### EXERCISE
What lines in the records below hold the string "readlines"? Please show them.

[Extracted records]
(** The inner loop, for one [agent1]. *)
Lemma inner_loop_spec (prob : Q) (a1 : agent_ref) (l2 : list agent_ref)
    (w : world) :
  exists w', for_each l2 (infection_event prob a1) w = (Ok tt, w') /\
    contagion_rel w w' /\
    (forall b, _infected (deref w' b) <> _infected (deref w b) ->
       b ∈ l2 /\ infectious (deref w a1) = true /\
       infectious (deref w b) = false) /\
    w_log w'
    = replicate
        (if infectious (deref w a1)
         then count_where (fun b => negb (infectious (deref w b))) l2
         else 0) EvTrial ++ w_log w.
Proof.
  revert w. induction l2 as [|a2 l2 IH]; intros w; simpl.
  - exists w. unfold ret. split; [done|]. split; [apply contagion_rel_refl|].
    split; [intros b Hb; by destruct Hb|]. by destruct (infectious _).
  - destruct (infection_event_spec prob a1 a2 w) as (w1 & E1 & R1 & F1 & L1).
    rewrite (bind_Ok _ _ _ _ _ E1).
    destruct (IH w1) as (w' & E' & R' & F' & L').
    exists w'. split; [done|]. split; [by eapply contagion_rel_trans|].
    split.
    + intros b Hb.
      destruct (bool_decide (_infected (deref w1 b) = _infected (deref w b)))
        eqn:Hd.
      * apply bool_decide_eq_true in Hd. rewrite <- Hd in Hb.
        destruct (F' b Hb) as (Hin & Ha & Hb').
        rewrite !(contagion_rel_infectious _ _ _ R1) in *.
        split; [by right|done].
      * apply bool_decide_eq_false in Hd.
        destruct (F1 b Hd) as (-> & Ha & Hb'). split; [by left|done].
    + rewrite L', L1. rewrite (contagion_rel_infectious _ _ _ R1).
      rewrite (count_where_ext _ (fun b => negb (infectious (deref w b))));
        [|intros x; by rewrite (contagion_rel_infectious _ _ _ R1)].
      rewrite count_where_cons.
      destruct (infectious (deref w a1)); simpl; [|done].
      destruct (infectious (deref w a2)); simpl; [done|].
      apply replicate_middle.
Qed.
Definition identifier (quoted : string) : option string :=
  match Str.chars quoted with
  | c :: r =>
      match rev r with
      | c' :: body =>
          if is_dquote c && is_dquote c' && negb (existsb is_dquote body)
          then Some (Str.of_chars (rev body))
          else None
      | [] => None
      end
  | [] => None
  end.

Definition same_name (a b : string) : bool :=
  String.eqb (Str.lower a) (Str.lower b).

Definition table_key (quoted : string) : option string :=
  Str.lower <$> identifier quoted.

Definition column_schema (defs : list (string * string)) : option (list (string * string)) :=
  Pandas.all_some (fun d => (fun n => (n, snd d)) <$> identifier (fst d)) defs.

Fixpoint distinct_names (names : list string) : bool :=
  match names with
  | [] => true
  | n :: r => negb (existsb (same_name n) r) && distinct_names r
  end.

Definition log (e : event) (c : connection) : connection :=
  {| working := working c; committed := committed c;
     in_transaction := in_transaction c; closed := closed c;
     history := history c ++ [e] |}.

(** A write by a statement other than INSERT. *)
Definition write (f : gmap string table -> gmap string table) (c : connection) : connection :=
  {| working := f (working c);
     committed := if in_transaction c then committed c else f (working c);
     in_transaction := in_transaction c; closed := closed c;
     history := history c |}.

(** [cursor.execute(st)]; the result lists, for PRAGMA table_info, the
    names in the rows fetched ([col[1]]). *)
Definition execute (st : statement) (c : connection) : Py.result (list string) * connection :=
  if closed c then (Py.Raise Py.ProgrammingError, c) else
  let c := log (Executed st) c in
  match st with
  | DropTableIfExists q =>
      match table_key q with
      | Some k => (Py.Ok [], write (delete k) c)
      | None => (Py.Raise Py.OperationalError, c)
      end
  | CreateTableIfNotExists q defs =>
      match table_key q, column_schema defs with
      | Some k, Some (col :: cols) =>
          match working c !! k with
          | Some _ => (Py.Ok [], c)
          | None =>
              if distinct_names (map fst (col :: cols))
              then (Py.Ok [], write (insert k {| schema := col :: cols; records := [] |}) c)
              else (Py.Raise Py.OperationalError, c)   (* duplicate column name *)
          end
      | _, _ => (Py.Raise Py.OperationalError, c)      (* syntax error *)
      end
  | PragmaTableInfo q =>
      match table_key q with
      | Some k =>
          (Py.Ok (match working c !! k with
                  | Some t => map fst (schema t)
                  | None => []
                  end), c)
      | None => (Py.Raise Py.OperationalError, c)
      end
  | InsertInto _ _ => (Py.Raise Py.ProgrammingError, c)  (* no bindings supplied *)
  end.

(** How a Python object is bound to a [?]. *)
Definition bind_parameter (v : Pandas.value) : Py.result value :=
  match v with
  | Pandas.Cell Pandas.NoneV => Py.Ok Null
  | Pandas.Cell Pandas.NaN => Py.Ok Null
  | Pandas.Cell (Pandas.Int z) =>
      if Pandas.in_range (- 2 ^ 63) (2 ^ 63) z then Py.Ok (Integer z)
      else Py.Raise Py.OverflowError
  | Pandas.Cell (Pandas.Float l) => Py.Ok (Real l)
  | Pandas.Cell (Pandas.Str s) => Py.Ok (Text s)
  | Pandas.Cell (Pandas.Bool b) => Py.Ok (Integer (if b then 1 else 0))
  | Pandas.Cell (Pandas.NpInt64 _) => Py.Raise Py.InterfaceError
  | Pandas.Cell (Pandas.NpBool _) => Py.Raise Py.InterfaceError
  | Pandas.SeriesOf _ => Py.Raise Py.InterfaceError
  end.

Fixpoint bind_all (params : list Pandas.value) : Py.result (list value) :=
  match params with
  | [] => Py.Ok []
  | v :: r =>
      match bind_parameter v with
      | Py.Raise e => Py.Raise e
      | Py.Ok x =>
          match bind_all r with
          | Py.Raise e => Py.Raise e
          | Py.Ok xs => Py.Ok (x :: xs)
          end
      end
  end.

(** The stored row, in the table's column order. *)
Definition stored_record (table_columns insert_columns : list string) (vals : list value)
    : list value :=
  map (fun tc =>
         match find (fun cv => same_name (fst cv) tc) (combine insert_columns vals) with
         | Some cv => snd cv
         | None => Null
         end) table_columns.

Definition append_record (k : string) (r : list value) (c : connection) : connection :=
  {| working := alter (fun t => {| schema := schema t; records := records t ++ [r] |}) k (working c);
     committed := committed c;
     in_transaction := in_transaction c; closed := closed c;
     history := history c |}.

Fixpoint insert_rows (k : string) (table_columns insert_columns : list string)
    (data : list (list Pandas.value)) (c : connection) : Py.result unit * connection :=
  match data with
  | [] => (Py.Ok tt, c)
  | params :: rest =>
      if negb (Nat.eqb (List.length params) (List.length insert_columns))
      then (Py.Raise Py.ProgrammingError, c)
      else
        match bind_all params with
        | Py.Raise e => (Py.Raise e, c)
        | Py.Ok vals =>
            insert_rows k table_columns insert_columns rest
              (append_record k (stored_record table_columns insert_columns vals) c)
        end
  end.

Definition begin (c : connection) : connection :=
  {| working := working c; committed := committed c;
     in_transaction := true; closed := closed c;
     history := history c |}.

(** [cursor.executemany(st, data)] *)
Definition executemany (st : statement) (data : list (list Pandas.value)) (c : connection)
    : Py.result unit * connection :=
  if closed c then (Py.Raise Py.ProgrammingError, c) else
  let c := log (ExecutedMany st data) c in
  match st with
  | InsertInto q cols =>
      match table_key q, Pandas.all_some identifier cols with
      | Some k, Some (n :: names) =>
          match working c !! k with
          | Some t =>
              if forallb (fun n => existsb (same_name n) (map fst (schema t))) (n :: names)
              then insert_rows k (map fst (schema t)) (n :: names) data (begin c)
              else (Py.Raise Py.OperationalError, c)   (* no such column *)
          | None => (Py.Raise Py.OperationalError, c)  (* no such table *)
          end
      | _, _ => (Py.Raise Py.OperationalError, c)      (* syntax error *)
      end
  | _ => (Py.Raise Py.ProgrammingError, c)
  end.

(** [connection.commit()] *)
Definition commit (c : connection) : Py.result unit * connection :=
  if closed c then (Py.Raise Py.ProgrammingError, c) else
  (Py.Ok tt,
   {| working := working c; committed := working c;
      in_transaction := false; closed := false;
      history := history c ++ [Committed] |}).


(** [sqlite3.connect(path)] on a file that holds [db]. *)
Definition connect (db : gmap string table) : connection :=
  {| working := db; committed := db;
     in_transaction := false; closed := false;
     history := [Connected] |}.

End Sqlite.

(** ** The source files

    What the file system and pandas answer for one [*.csv] file: its name and
    stem, the outcome of [pd.read_csv(csv_file, on_bad_lines='warn', ...)] for
    each choice of delimiter, quote character and encoding, and the outcome of
    reading its lines as UTF-8 text. *)

Module Csv.

Inductive encoding : Type := utf_8 | latin1.

Record options : Type :=
  { delimiter : ascii; quotechar : ascii; encoding_of : encoding }.

(** pandas' defaults are the comma as delimiter and the double quote as
    quote character, so asking for that quote character changes nothing. *)
Definition default (e : encoding) : options :=
  {| delimiter := ","; quotechar := Str.dquote; encoding_of := e |}.
Definition semicolon (e : encoding) : options :=
  {| delimiter := ";"; quotechar := Str.dquote; encoding_of := e |}.
Definition quoting (e : encoding) : options :=
  {| delimiter := ","; quotechar := Str.dquote; encoding_of := e |}.

Record SourceFile : Type :=
  { name : string;
    stem : string;
    read_csv : options -> Py.result Pandas.DataFrame;
    readlines : Py.result (list string) }.

(** The lookahead of the fallback's pattern.  Its first alternative reads
    three double quotes, with neither quote character before each of them
    and no double quote after the third; its second alternative reads no
    double quote up to the end.  [n] counts the double quotes still
    expected. *)
Fixpoint lookahead (n : nat) (rest : list ascii) : bool :=
  match rest with
  | [] => Nat.eqb n 0
  | c :: r =>
      match n with
      | 0 => negb (Ascii.eqb c Str.dquote) && lookahead 0 r
      | S m =>
          if Ascii.eqb c Str.dquote then lookahead m r
          else negb (Ascii.eqb c "'") && lookahead n r
      end
  end.

Definition splits_here (rest : list ascii) : bool :=
  lookahead 3 rest || lookahead 0 rest.

(** [re.split(pattern, line)]: the line is cut at every comma whose
    lookahead holds.  [cur] is the piece being read, reversed. *)
Fixpoint split_chars (cur : list ascii) (l : list ascii) : list string :=
  match l with
  | [] => [Str.of_chars (rev cur)]
  | c :: r =>
      if Ascii.eqb c "," && splits_here r
      then Str.of_chars (rev cur) :: split_chars [] r
      else split_chars (c :: cur) r
  end.

Definition re_split (line : string) : list string := split_chars [] (Str.chars line).

Definition is_blank (s : string) : bool :=
  match s with EmptyString => true | _ => false end.

(** The manual method: blank lines go, every line is split, the first line
    gives the labels. *)
Definition manual_parse (f : SourceFile) : Py.result Pandas.DataFrame :=
  match readlines f with
  | Py.Raise e => Py.Raise e
  | Py.Ok lines =>
      let lines :=
        map (Str.strip Str.is_space)
            (List.filter (fun line => negb (is_blank (Str.strip Str.is_space line))) lines) in
      let data := map re_split lines in
      match data with
      | [] => Py.Raise Py.IndexError          (* data[0] *)
      | header :: records => Pandas.DataFrame_of_records records header
      end
  end.

End Csv.

(** ** The processor: [LinkedInDataProcessor] *)

Module Processor.

(** The attributes that the methods read and write.  [_seen_columns] is set
    once in [__init__] and never used again. *)
Record processor : Type :=
  { connection : option Sqlite.connection;
    column_mapping : Py.dict string }.


(** Methods may raise and may change the processor. *)
Definition M (A : Type) : Type := processor -> Py.result A * processor.

Definition ret {A : Type} (a : A) : M A := fun p => (Py.Ok a, p).
Definition raise {A : Type} (e : Py.exn) : M A := fun p => (Py.Raise e, p).
Definition lift {A : Type} (r : Py.result A) : M A := fun p => (r, p).

Definition bind {A B : Type} (m : M A) (k : A -> M B) : M B :=
  fun p =>
    match m p with
    | (Py.Ok a, p') => k a p'
    | (Py.Raise e, p') => (Py.Raise e, p')
    end.

Declare Scope py_scope.
Delimit Scope py_scope with py.
Notation "x <- m ;; k" := (bind m (fun x => k))
  (at level 100, m at next level, right associativity) : py_scope.
Notation "m ;;; k" := (bind m (fun _ => k))
  (at level 100, right associativity) : py_scope.
Local Open Scope py_scope.

(** [try: m  except <cls> as e: h e] *)
Definition try_except {A : Type} (m : M A) (cls : Py.exn -> bool) (h : Py.exn -> M A) : M A :=
  fun p =>
    match m p with
    | (Py.Ok a, p') => (Py.Ok a, p')
    | (Py.Raise e, p') => if cls e then h e p' else (Py.Raise e, p')
    end.

(** [self.column_mapping = d] *)
Definition set_column_mapping (d : Py.dict string) : M unit :=
  fun p => (Py.Ok tt, {| connection := connection p; column_mapping := d |}).

(** [self.column_mapping[k] = v] *)
Definition assign_column_mapping (k v : string) : M unit :=
  fun p => (Py.Ok tt, {| connection := connection p;
                         column_mapping := Py.dict_set k v (column_mapping p) |}).

Definition get_column_mapping : M (Py.dict string) :=
  fun p => (Py.Ok (column_mapping p), p).

(** A call on [self.connection] (or on a cursor of it); on [None] the
    attribute lookup fails. *)
Definition on_connection {A : Type}
    (op : Sqlite.connection -> Py.result A * Sqlite.connection) : M A :=
  fun p =>
    match connection p with
    | None => (Py.Raise Py.AttributeError, p)
    | Some c =>
        let '(r, c') := op c in
        (r, {| connection := Some c'; column_mapping := column_mapping p |})
    end.

Definition _infer_data_type (series : Pandas.selection) : Py.result string :=
  match series with
  | Pandas.OneColumn s =>
      let dtype := Pandas.dtype_of s in
      if Pandas.is_integer_dtype dtype then Py.Ok "INTEGER"
      else if Pandas.is_float_dtype dtype then Py.Ok "REAL"
      else if Pandas.is_datetime64_any_dtype dtype then Py.Ok "TIMESTAMP"
      else Py.Ok "TEXT"
  | Pandas.ManyColumns _ => Py.Raise Py.AttributeError   (* a frame has no dtype *)
  end.

(** The names against which [_create_table] compares the quoted table
    name before printing debug output: each starts with a double quote and
    has none at its end. *)
Definition create_debug_tables : list string :=
  map (String Str.dquote)
    ["ads_clicked"; "coach_messages"; "education"; "email_addresses";
     "endorsement_given_info"; "endorsement_received_info"; "events";
     "hashtag_follows"; "learning"; "learning_coach_messages";
     "learning_role_play_messages"; "logins"; "messages"].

### PROBLEM SOLUTION
    readlines : Py.result (list string) }.
  match readlines f with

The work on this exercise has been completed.